Lecture 05      

Motion in Space

APMA E2000

Drew Youngren dcy2@columbia.edu

$\gdef\RR{\mathbb{R}}$ $\gdef\vec{\mathbf}$ $\gdef\bv#1{\begin{bmatrix} #1 \end{bmatrix}}$ $\gdef\proj{\operatorname{proj}}$ $\gdef\comp{\operatorname{comp}}$

Announcements

  • Recitation 03 this week.
  • No quiz this week.
  • HW3 due next Tues

1-minute review

Curves
\[\lim_{t \to a} \vec r(t) = \bv{\lim\limits_{t \to a} x(t) \\\lim\limits_{t \to a} y(t) \\ \lim\limits_{t \to a} z(t)} \qquad \text{and} \qquad \vec r'(t) = \bv{x'(t) \\ y'(t) \\ z'(t) } \]

Properties

\[\begin{align*} &\frac{d}{dt} (c\vec r(t)) = c \vec r'(t) \\ &\frac{d}{dt} (\vec r(t) + \vec q(t)) = \vec r'(t) + \vec q'(t) \\\end{align*}\]

Properties

\[\begin{align*} &\frac{d}{dt} (f(t) \vec r(t)) = f'(t)\vec r(t) + f(t) \vec r'(t) \\ &\frac{d}{dt} (\vec q(t) \cdot \vec r(t)) = \vec q'(t)\cdot\vec r(t) + \vec q(t) \cdot \vec r'(t) \\ &\frac{d}{dt} (\vec q(t) \times \vec r(t)) = \vec q'(t)\times\vec r(t) + \vec q(t) \times \vec r'(t) \\ \end{align*}\]

Properties

\[\begin{align*} &\frac{d}{dt} \vec r(f(t)) = f'(t)\vec r'(f(t)) \\ \end{align*}\]
Example

Let $\vec r(t)$ parameterize a curve on the surface of a sphere centered at the origin. Show that the tangent vector is orthogonal to the position vector at every point.

Integration

Integrals are limits of sums.
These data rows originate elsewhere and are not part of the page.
Lemma path_entry_matches_iff entry e path :
  path_entry_parse entry = Some e → path_entry_matches e path = true ↔ entry_covers entry path.
Proof.
  unfold path_entry_parse. destruct (String.eqb entry ""); [done |].
  destruct (ends_with slash entry) eqn:Hend; intros [= <-]; simpl.
  - apply ends_with_iff in Hend as [dir ->]. by rewrite entry_covers_directory.
  - rewrite String.eqb_eq. split; [by left |]. intros [->|(dir & rest & -> & _)]; [done |].
    assert (ends_with slash (dir +:+ String slash "") = true); [| congruence].
    apply ends_with_iff. by exists dir.
Qed.

Lemma path_entry_parse_nonempty entry : entry ≠ "" → is_Some (path_entry_parse entry).
Proof. unfold path_entry_parse. destruct (String.eqb_spec entry ""); [done | by eexists]. Qed.

Lemma parse_v2_entries_spec l p :
  Forall (λ e, path_allowlist_entry_violation e = None) l →
  ∃ es, parse_v2_entries l = Ok es ∧
    (existsb (λ e, path_entry_matches e p) es = true ↔ ∃ entry, entry ∈ l ∧ entry_covers entry p).
Proof.
  induction 1 as [|raw l Hraw _ (es & IH & Hes)]; simpl.
  { exists []. split; [done |]. simpl. split; [done |]. intros (? & H%elem_of_nil & _). done. }
  destruct (path_entry_parse_nonempty raw) as [e He]; [by apply violation_free_nonempty |].
  rewrite He. simpl. rewrite IH. exists (e :: es). split; [done |]. simpl.
  rewrite orb_true_iff, (path_entry_matches_iff _ _ _ He), Hes. split.
  - intros [H|(entry & Hin & H)]; [exists raw | exists entry]; split; rewrite ?elem_of_cons; auto.
  - intros (entry & [->|Hin]%elem_of_cons & H); [by left | right; by exists entry].
Qed.

(** The entry list does not depend on the path asked about. *)
Lemma parse_v2_entries_ok l :
  Forall (λ e, path_allowlist_entry_violation e = None) l →
  ∃ es, parse_v2_entries l = Ok es ∧ ∀ p,
    existsb (λ e, path_entry_matches e p) es = true ↔ ∃ entry, entry ∈ l ∧ entry_covers entry p.
Proof.
  intros Hl. destruct (parse_v2_entries_spec l "" Hl) as (es & Hes & _). exists es.
  split; [done |]. intros p. destruct (parse_v2_entries_spec l p Hl) as (es' & Hes' & H).
  congruence.
Qed.

Lemma allow_set_matches_iff es ex p :
  allow_set_matches (MkAllowSet false es ex) p = true ↔
  existsb (λ e, path_entry_matches e p) es = true ∨ p ∈ ex.
Proof.
  unfold allow_set_matches. simpl. destruct (existsb _ es); [by split; auto |].
  rewrite bool_decide_eq_true. split; [auto | by intros [|]].
Qed.

(** *** Predecessor exports *)

Lemma elem_of_predecessors_of d s pred :
  pred ∈ predecessors_of d s ↔
  ∃ e, e ∈ d.(dag_edges) ∧ e.(edge_successor) = s ∧ e.(edge_predecessor) = pred.
Proof.
  unfold predecessors_of. rewrite list_elem_of_fmap. setoid_rewrite list_elem_of_filter.
  split; [intros (e & -> & <- & He) | intros (e & He & <- & <-)]; eauto.
Qed.

Lemma elem_of_exported_by d t p : p ∈ exported_by d t ↔ MkExportRow t p ∈ d.(exported_paths).
Proof.
  unfold exported_by. rewrite list_elem_of_fmap. setoid_rewrite list_elem_of_filter. split.
  - by intros ([t' p'] & -> & <- & He).
  - intros H. by exists (MkExportRow t p).
Qed.

Lemma collect_exports_spec i reg d preds out :
  Forall (λ t, is_Some (d.(tasks) !! t)) preds →
  ∃ out', collect_exports i reg d preds out = Ok out' ∧
    ∀ p, p ∈ out' ↔ p ∈ out ∨ ∃ pred, pred ∈ preds ∧ exports_from reg d i pred p.
Proof.
  intros Hp. revert out. induction Hp as [|pred preds [row Hrow] _ IH]; intros out; simpl.
  { exists out. split; [done |]. intros p. split; [by left |]. by intros [|(? & ?%elem_of_nil & _)]. }
  rewrite Hrow. simpl. setoid_rewrite elem_of_cons.
  destruct (String.eqb_spec (task_state row) "Completed") as [Hc|Hc]; simpl;
    [destruct (exports_to_successors reg (i, pred)) eqn:Hx; simpl |].
  - destruct (IH (out ∪ list_to_set (exported_by d pred))) as (out' & -> & Ho).
    exists out'. split; [done |]. intros p.
    rewrite Ho, elem_of_union, elem_of_list_to_set, elem_of_exported_by. split.
    + intros [[|]|(? & ? & ?)]; [by left | right | right; eauto].
      exists pred. split; [by left |]. by exists row.
    + intros [|(? & [->|] & Hf)]; [by do 2 left | left; right | right; eauto].
      by destruct Hf as (? & _ & _ & _ & ?).
  - destruct (IH out) as (out' & -> & Ho). exists out'. split; [done |]. intros p. rewrite Ho.
    split; [intros [|(? & ? & ?)]; eauto |]. intros [|(? & [->|] & Hf)]; eauto.
    destruct Hf as (? & _ & _ & ? & _). congruence.
  - destruct (IH out) as (out' & -> & Ho). exists out'. split; [done |]. intros p. rewrite Ho.
    split; [intros [|(? & ? & ?)]; eauto |]. intros [|(? & [->|] & Hf)]; eauto.
    destruct Hf as (? & ? & ? & _). congruence.
Qed.

Lemma collect_predecessor_exports_spec i s reg d :
  edges_resolved d →
  ∃ out, collect_predecessor_exports i s reg d = (Ok out, d) ∧
    ∀ p, p ∈ out ↔ exported_to reg d i s p.
Proof.
  intros Hd. unfold collect_predecessor_exports.
  destruct (collect_exports_spec i reg d (predecessors_of d s) ∅) as (out & -> & Hout).
  { apply Forall_forall. intros t (e & He & _ & <-)%elem_of_predecessors_of. by apply Hd. }
  exists out. split; [done |]. intros p. rewrite Hout. split; [by intros [?%elem_of_empty|] | by right].
Qed.

(** *** Resolution and coverage *)

Lemma task_scope_inj reg d i t s f s' f' :
  task_scope reg d i t s f → task_scope reg d i t s' f' → s = s' ∧ f = f'.
Proof. intros [] []; split; congruence. Qed.

Lemma task_scope_registered reg d i t s f :
  task_scope reg d i t s f → registry_get reg (i, s) = Some f.
Proof. by intros []. Qed.

Lemma scope_allow_run reg d i s f :
  registry_valid reg i → edges_resolved d → registry_get reg (i, s) = Some f →
  ∃ a, scope_allow i reg (s, f) d = (Ok a, d) ∧
    ∀ p, allow_set_matches a p = true ↔ plan_grants f p ∨ exported_to reg d i s p.
Proof.
  intros Hv Hd Hf. unfold plan_grants, scope_allow. destruct (path_scope_override f).
  { exists universal_set. split; [done |]. intros p. split; by auto. }
  destruct (parse_v2_entries_ok (path_allowlist f)) as (es & Hes & Hm).
  { apply Forall_forall. intros e He. by eapply Hv. }
  destruct (collect_predecessor_exports_spec i s reg d Hd) as (ex & Hex & Hout).
  exists (MkAllowSet false es ex). split.
  - rewrite Hes. unfold mbind, se_bind, lift_result. by rewrite Hex.
  - intros p. rewrite allow_set_matches_iff, Hm, Hout. split; [intros [|]; auto |].
    intros [[|]|]; by auto.
Qed.

Lemma resolve_scope_run reg d i t :
  match resolve_scope i t reg d with
  | (Ok (s, f), d') => d' = d ∧ task_scope reg d i t s f
  | (Err e, d') => d' = d ∧ (¬ ∃ s f, task_scope reg d i t s f) ∧
      ∃ t', e = PathScopeError.NoPlanEntry i t'
  end.
Proof.
  unfold resolve_scope. destruct (registry_get reg (i, t)) as [f|] eqn:Hf.
  { split; [done | by constructor]. }
  unfold gate_fixup_parent_task_id. se_unfold.
  destruct (tasks d !! t) as [row|] eqn:Hrow; simpl.
  2: { split; [done |]. split; [| by eexists]. intros (s & f & []); congruence. }
  destruct (String.eqb_spec (task_initiative_id row) i) as [Hi|Hi]; simpl.
  2: { split; [done |]. split; [| by eexists]. intros (s & f & []); congruence. }
  destruct (task_is_gate_fixup row) eqn:Hfix; simpl.
  2: { split; [done |]. split; [| by eexists]. intros (s & f & []); congruence. }
  destruct (task_parent_gate_failure_task_id row) as [parent|] eqn:Hp; simpl.
  2: { split; [done |]. split; [| by eexists]. intros (s & f & []); congruence. }
  destruct (String.eqb_spec parent "") as [Hne|Hne]; simpl.
  { split; [done |]. split; [| by eexists]. intros (s & f & []); congruence. }
  destruct (registry_get reg (i, parent)) as [f|] eqn:Hpf; simpl.
  2: { split; [done |]. split; [| by eexists]. intros (s & f & []); congruence. }
  split; [done |]. by eapply scope_fixup.
Qed.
Vectors can be added and scaled, so this definition also goes right through, though the interpretation is less clear. \[\int_a^b \vec r(t)\,dt = \lim_{N\to\infty} \sum_{i=1}^N \vec r(t_i^*) \,\Delta t\]
\[ = \left\langle \int_a^b x(t)\,dt, \int_a^b y(t)\,dt ,\int_a^b z(t)\,dt \right\rangle. \]

Note: this is not an area.

The Fundamental Theorem

\[f(b) - f(a) = \int_a^b f'(x)\,dx\]
\[\vec r(t) - \vec r(t_0) = \int_{t_0}^t \vec r'(u)\,du \]
\[\vec r(t) = \vec r(t_0) + \int_{t_0}^t \vec r'(u)\,du \]

Motion

Position, Velocity, Acceleration

Suppose the position of a particle in space at time $t$ is given by $\vec r(t)$. Its derivative $\vec r'(t) = \vec v(t)$ is called the velocity, and its second derivative $\vec r''(t) = \vec a(t)$ is the acceleration. \[\vec a(t) = \vec v'(t) = \vec r''(t) \]
Speed is the magnitude of velocity $v = |\vec v(t)|$.
You are likely familiar with Newton's Second Law of motion \[\vec F = m \,\vec a.\]
Quick exercises

1. Show that a particle that changes direction has nonzero acceleration.

Use contradiction. Assume $\vec a (t) = \vec 0$. Then $\vec v(t) = \vec c$, a constant, so the particle does not change direction.

Quick exercises

2. Is the converse true?

No. Consider the straight-line path (for $t > 0$) $ \vec r(t) = \langle t^2, t^2, t^2 \rangle $. It has direction \[ \frac{\vec r'(t)}{|\vec r'(t)|} = \frac{\langle 1,1,1 \rangle}{\sqrt{3}} \] which does not change, but $\vec r''(t) = \langle 2,2,2 \rangle \neq \vec 0$.

Quick exercises

3. Find an expression for the range formula, i.e., the distance a projectile fired from the ground with initial speed $v_0$ at angle $\alpha$ will travel before landing.

Example

A particle initially at rest at the origin is subjected to an acceleration \[\vec a(t) = \begin{cases} \vec i - t\,\vec j, & t\leq 6 \\ \vec 0, & t > 6 \end{cases}. \] Find its position at $t=10$.

Solution

Learning Outcomes

You should be able to...
  • Formulate the Fundamental Theorem of Calculus for vector-valued functions.
  • Identify position, velocity, speed, and acceleration using the machinery of vector-valued functions.
  • Solve initial-value motion problems with piecewise-defined acceleration functions.
  • Try your hand at the silly rocket game.